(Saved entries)
(** C9, amended.  [group_pub_from_tweaked_pubshares] fails exactly when the
    lists differ in length, the input is empty, the ids contain duplicates,
    two different ids are congruent modulo the group order (the Lagrange
    step divides by zero), or the interpolated sum of the lam_i P_i is the
    identity.  A returned point is that sum and never the identity.  For
    a successful run with t = 2 and n = 3, the ids [1, 2] and [2, 3] with
    their public shares both return the key that
    [group_pubkey_from_commitment] returns. *)
Theorem group_pub_from_tweaked_pubshares_spec :
  (forall ids pubshares,
     (exists e, group_pub_from_tweaked_pubshares ids pubshares = Raise e)
     <-> (length ids <> length pubshares \/ ids = [] \/ ~ NoDup ids
          \/ congruent_ids ids
          \/ interpolated_sum ids pubshares = GE_infinity))
  /\ (forall ids pubshares,
        length ids = length pubshares -> ids <> [] -> NoDup ids ->
        congruent_ids ids ->
        exists e, group_pub_from_tweaked_pubshares ids pubshares = Raise e
                  /\ ZeroDivisor e)
  /\ (forall ids pubshares Q,
        group_pub_from_tweaked_pubshares ids pubshares = Ok Q ->
        Q <> GE_infinity /\ Q = interpolated_sum ids pubshares)
  /\ (forall tp vss_commitment secret_shares public_shares,
        trusted_dealer_key_generation 2 3 tp
        = Some (Ok (vss_commitment, secret_shares, public_shares)) ->
        exists P1 P2 P3 Q,
          public_shares = [P1; P2; P3]
          /\ group_pub_from_tweaked_pubshares [1; 2]%Z [P1; P2] = Ok Q
          /\ group_pub_from_tweaked_pubshares [2; 3]%Z [P2; P3] = Ok Q
          /\ group_pubkey_from_commitment vss_commitment = Ok Q).
Proof.
  assert (Hcases : forall ids pubshares,
    (length ids <> length pubshares
     /\ group_pub_from_tweaked_pubshares ids pubshares
        = Raise (ValueError "ids and pubshares length mismatch"))
    \/ (length ids = length pubshares /\ ids = []
        /\ group_pub_from_tweaked_pubshares ids pubshares
           = Raise (ValueError "need at least one share"))
    \/ (length ids = length pubshares /\ ids <> [] /\ ~ NoDup ids
        /\ group_pub_from_tweaked_pubshares ids pubshares
           = Raise (ValueError "duplicate ids not allowed"))
    \/ (length ids = length pubshares /\ ids <> [] /\ NoDup ids
        /\ congruent_ids ids
        /\ group_pub_from_tweaked_pubshares ids pubshares
           = Raise (ValueError "Cannot invert zero scalar"))
    \/ (length ids = length pubshares /\ ids <> [] /\ NoDup ids
        /\ ~ congruent_ids ids
        /\ group_pub_from_tweaked_pubshares ids pubshares
           = if is_infinity (interpolated_sum ids pubshares)
             then Raise (ValueError "Interpolation yielded infinity")
             else Ok (interpolated_sum ids pubshares))).
  { intros ids pubshares.
    destruct (Nat.eq_dec (length ids) (length pubshares)) as [HL|HL].
    2:{ left. split; [exact HL|]. unfold group_pub_from_tweaked_pubshares.
        rewrite (proj2 (Nat.eqb_neq _ _) HL). reflexivity. }
    right. destruct ids as [|i0 ids0] eqn:Hids.
    { left. repeat split; [exact HL|].
      destruct pubshares; [reflexivity|discriminate]. }
    rewrite <- Hids in *. assert (Hne : ids <> []) by (rewrite Hids; discriminate).
    right. destruct (Nat.eqb (len_set ids) (length ids)) eqn:Hset.
    2:{ left. repeat split; try assumption.
        - intros ND. apply len_set_NoDup in ND. congruence.
        - unfold group_pub_from_tweaked_pubshares.
          rewrite (proj2 (Nat.eqb_eq _ _) HL), Hset.
          replace (Nat.eqb (length ids) 0) with false
            by (rewrite Hids; reflexivity).
          reflexivity. }
    apply len_set_NoDup in Hset. right.
    destruct (congruent_ids_dec ids) as [HC|HC].
    - left. repeat split; try assumption.
      apply group_pub_congruent; assumption.
    - right. repeat split; try assumption.
      apply group_pub_interpolates; assumption. }
  split; [|split; [|split]].
  - intros ids pubshares. split.
    + intros [e He].
      destruct (Hcases ids pubshares)
        as [(H1 & _)|[(_ & H2 & _)|[(_ & _ & H3 & _)|[(_ & _ & _ & H4 & _)
           |(_ & _ & _ & _ & H5)]]]]; auto 6.
      do 4 right. rewrite H5 in He.
      destruct (is_infinity (interpolated_sum ids pubshares)) eqn:B;
        [|discriminate].
      apply is_infinity_true_iff. exact B.
    + intros Hbad.
      destruct (Hcases ids pubshares)
        as [(H1 & ->)|[(_ & H2 & ->)|[(_ & _ & H3 & ->)|[(_ & _ & _ & H4 & ->)
           |(HL & Hne & ND & HC & ->)]]]]; try (eexists; reflexivity).
      destruct Hbad as [Hb|[Hb|[Hb|[Hb|Hb]]]]; try contradiction.
      rewrite (proj2 (is_infinity_true_iff _) Hb). eexists; reflexivity.
  - intros ids pubshares HL Hne ND HC.
    rewrite group_pub_congruent by assumption.
    eexists. split; reflexivity.
  - intros ids pubshares Q HQ.
    destruct (Hcases ids pubshares)
      as [(_ & E)|[(_ & _ & E)|[(_ & _ & _ & E)|[(_ & _ & _ & _ & E)
         |(_ & _ & _ & _ & E)]]]]; rewrite E in HQ; try discriminate HQ.
    destruct (is_infinity (interpolated_sum ids pubshares)) eqn:B;
      [discriminate|].
    injection HQ as <-. split; [|reflexivity].
    apply is_infinity_false_iff. exact B.
  - intros tp vss_commitment secret_shares public_shares H.
    apply keygen_group_key in H.
    destruct H as (coeffs & A_0 & tweak & g & Hl & D & HQ).
    assert (Hn : (3 < SIZE)%Z) by (pose proof SIZE_ge_2; unfold SIZE; lia).
    pose proof (dealt_public _ _ _ _ _ _ _ _ D) as Hp.
    change (range 1 (3 + 1)) with [1; 2; 3]%Z in Hp. cbn [map] in Hp.
    eexists _, _, _, _. split; [exact Hp|].
    split; [|split; [|exact HQ]].
    + rewrite <- (dealt_reconstruction _ _ _ _ _ _ _ _ [1; 2]%Z D Hn).
      * rewrite Hp. reflexivity.
      * repeat constructor; cbn [In]; lia.
      * cbn [In]. intros i [<-|[<-|[]]]; lia.
      * rewrite Hl. cbn [length]. lia.
    + rewrite <- (dealt_reconstruction _ _ _ _ _ _ _ _ [2; 3]%Z D Hn).
      * rewrite Hp. reflexivity.
      * repeat constructor; cbn [In]; lia.
      * cbn [In]. intros i [<-|[<-|[]]]; lia.
      * rewrite Hl. cbn [length]. lia.
Qed.

(** C10. For a single id i with 0 < i below the group order,
    [lagrange_at_zero] on [i] and i returns the scalar 1, and
    [group_pub_from_tweaked_pubshares] on [i] and [P] returns P itself for
    every non-identity point P: one share is accepted and echoed back,
    whatever the threshold was. *)
Theorem single_share_is_echoed (i : Z) (P : GE) :
  (0 < i < SIZE)%Z -> P <> GE_infinity ->
  lagrange_at_zero [i] i = Ok 1
  /\ group_pub_from_tweaked_pubshares [i] [P] = Ok P.
Proof.
  intros Hi HP.
  assert (Hone : (1 : Scalar) <> 0)
    by (apply Zmod.one_neq_zero; pose proof SIZE_ge_2; lia).
  assert (Ho : other_ids [i] i = []).
  { unfold other_ids. cbn [filter]. rewrite Z.eqb_refl. reflexivity. }
  assert (HL : lagrange_at_zero [i] i = Ok 1).
  { rewrite lagrange_at_zero_returns.
    - unfold lagrange_coefficient, lagrange_num, lagrange_denom.
      rewrite Ho. cbn [map sprod]. reflexivity.
    - left. reflexivity.
    - repeat constructor. intros [].
    - unfold lagrange_denom. rewrite Ho. exact Hone. }
  split; [exact HL|].
  unfold group_pub_from_tweaked_pubshares.
  cbn [length Nat.eqb negb combine interpolation_loop].
  unfold len_set. cbn [nodup in_dec length Nat.eqb negb].
  rewrite HL. cbn [bind interpolation_loop].
  rewrite int_mul_int_of_Scalar, GE_mul_1_l, GE_add_0_l.
  rewrite (proj2 (is_infinity_false_iff P) HP). reflexivity.
Qed.

End ReconstructionClaims.

(** ** Concrete runs

    The theorems above at concrete inputs, on the curve library
    [DlogModel.lib]: the dealer's run with t = 2, n = 3 and the draws 4
    and 5. *)

Module ConcreteRuns.

Import DlogModel.

Local Open Scope Zmod_scope.

Lemma concrete_run :
  @trusted_dealer_key_generation lib 2 3 [4; 5]%Z
  = Some (Ok (run_commitment, run_secret_shares, run_public_shares)).
Proof. vm_compute. reflexivity. Defined.

Lemma keygen_shares_verify_witness :
  @trusted_dealer_key_generation lib 2 3 [4; 5]%Z
  = Some (Ok (run_commitment, run_secret_shares, run_public_shares))
  /\ length run_secret_shares = 3%nat
  /\ length run_public_shares = 3%nat.
Proof.
  split; [exact concrete_run|].
  pose proof (proj2 (@keygen_shares_verify lib) 2%Z 3%Z [4; 5]%Z _ _ _
                concrete_run) as (_ & Hs & Hp & _).
  split; [exact Hs|exact Hp].
Defined.

Lemma group_key_reconstruction_witness :
  @trusted_dealer_key_generation lib 2 3 [4; 5]%Z
  = Some (Ok (run_commitment, run_secret_shares, run_public_shares))
  /\ (3 < SIZE)%Z
  /\ @group_pub_from_tweaked_pubshares lib [3; 1]%Z
       [Scalar_of_int 23; Scalar_of_int 13]
     = @group_pubkey_from_commitment lib run_commitment.
Proof.
  assert (Hn : (3 < SIZE)%Z) by reflexivity.
  split; [exact concrete_run|]. split; [exact Hn|].
  destruct (@group_key_reconstruction lib 2 3 [4; 5]%Z _ _ _ concrete_run Hn)
    as (A_0 & tweak & g & _ & _ & HQ & Hrec).
  rewrite HQ. apply (Hrec [3; 1]%Z).
  - repeat constructor; cbn [In]; intros H; repeat destruct H as [H|H];
      try discriminate H; exact H.
  - cbn [In]. intros i [<-|[<-|[]]]; split; discriminate.
  - cbn [length]. apply le_n.
Defined.

Lemma keygen_public_share_of_secret_witness :
  @trusted_dealer_key_generation lib 2 3 [4; 5]%Z
  = Some (Ok (run_commitment, run_secret_shares, run_public_shares))
  /\ Forall (fun d : Scalar => d <> 0) run_secret_shares.
Proof.
  split; [exact concrete_run|].
  exact (proj2 (@keygen_public_share_of_secret lib 2 3 [4; 5]%Z _ _ _
                  concrete_run)).
Defined.

Lemma verify_share_never_raises_witness :
  (-1 <= 0)%Z
  /\ @verify_share lib (-1) (Scalar_of_int 13) run_commitment = Ok false.
Proof.
  assert (H : (-1 <= 0)%Z) by discriminate.
  split; [exact H|].
  exact (proj1 (proj2 (proj2 (@verify_share_never_raises lib)))
           (-1)%Z (Scalar_of_int 13) run_commitment H).
Defined.

Lemma four_is_not_infinity : Scalar_of_int 4 <> @GE_infinity lib.
Proof.
  intros H. apply (f_equal Zmod.to_Z) in H. vm_compute in H. discriminate H.
Defined.

Lemma taproot_tweak_and_sign_spec_witness :
  Scalar_of_int 4 <> @GE_infinity lib
  /\ @_taproot_tweak_and_sign lib (Scalar_of_int 4) = Ok (Scalar_of_int 4, 1%Z).
Proof.
  split; [exact four_is_not_infinity|].
  rewrite (proj1 (proj2 (@taproot_tweak_and_sign_spec lib (Scalar_of_int 4)))
             four_is_not_infinity).
  vm_compute. reflexivity.
Defined.

Lemma keygen_invalid_parameters_witness :
  ~ ((1 <= 0 <= 5)%Z /\ (5 >= 1)%Z)
  /\ exists e, @trusted_dealer_key_generation lib 0 5 [4; 5]%Z = Some (Raise e)
               /\ InvalidParameters e.
Proof.
  assert (H : ~ ((1 <= 0 <= 5)%Z /\ (5 >= 1)%Z)).
  { intros [[H _] _]. apply H. reflexivity. }
  split; [exact H|].
  exact (proj2 (proj1 (@keygen_invalid_parameters lib) 0%Z 5%Z [4; 5]%Z) H).
Defined.

Lemma group_pubkey_from_commitment_spec_witness :
  Scalar_of_int 4 <> @GE_infinity lib
  /\ @tweaked_key lib (Scalar_of_int 4) <> @GE_infinity lib
  /\ @group_pubkey_from_commitment lib run_commitment = Ok (Scalar_of_int 8).
Proof.
  assert (HQ : @tweaked_key lib (Scalar_of_int 4) <> @GE_infinity lib).
  { intros H. apply (f_equal Zmod.to_Z) in H. vm_compute in H. discriminate H. }
  split; [exact four_is_not_infinity|]. split; [exact HQ|].
  rewrite (proj2 (proj2 (@group_pubkey_from_commitment_spec lib run_commitment))
             (Scalar_of_int 4) [Scalar_of_int 5] eq_refl
             four_is_not_infinity HQ).
  vm_compute. reflexivity.
Defined.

*Task*. What's needed is a word-for-word copy of the lines from the one holding "assert (H : ~" through the final line of the data.

*Solved exercise*.
  assert (H : ~ ((1 <= 0 <= 5)%Z /\ (5 >= 1)%Z)).
  { intros [[H _] _]. apply H. reflexivity. }
  split; [exact H|].
  exact (proj2 (proj1 (@keygen_invalid_parameters lib) 0%Z 5%Z [4; 5]%Z) H).
Defined.

Lemma group_pubkey_from_commitment_spec_witness :
  Scalar_of_int 4 <> @GE_infinity lib
  /\ @tweaked_key lib (Scalar_of_int 4) <> @GE_infinity lib
  /\ @group_pubkey_from_commitment lib run_commitment = Ok (Scalar_of_int 8).
Proof.
  assert (HQ : @tweaked_key lib (Scalar_of_int 4) <> @GE_infinity lib).
  { intros H. apply (f_equal Zmod.to_Z) in H. vm_compute in H. discriminate H. }
  split; [exact four_is_not_infinity|]. split; [exact HQ|].
  rewrite (proj2 (proj2 (@group_pubkey_from_commitment_spec lib run_commitment))
             (Scalar_of_int 4) [Scalar_of_int 5] eq_refl
             four_is_not_infinity HQ).
  vm_compute. reflexivity.
Defined.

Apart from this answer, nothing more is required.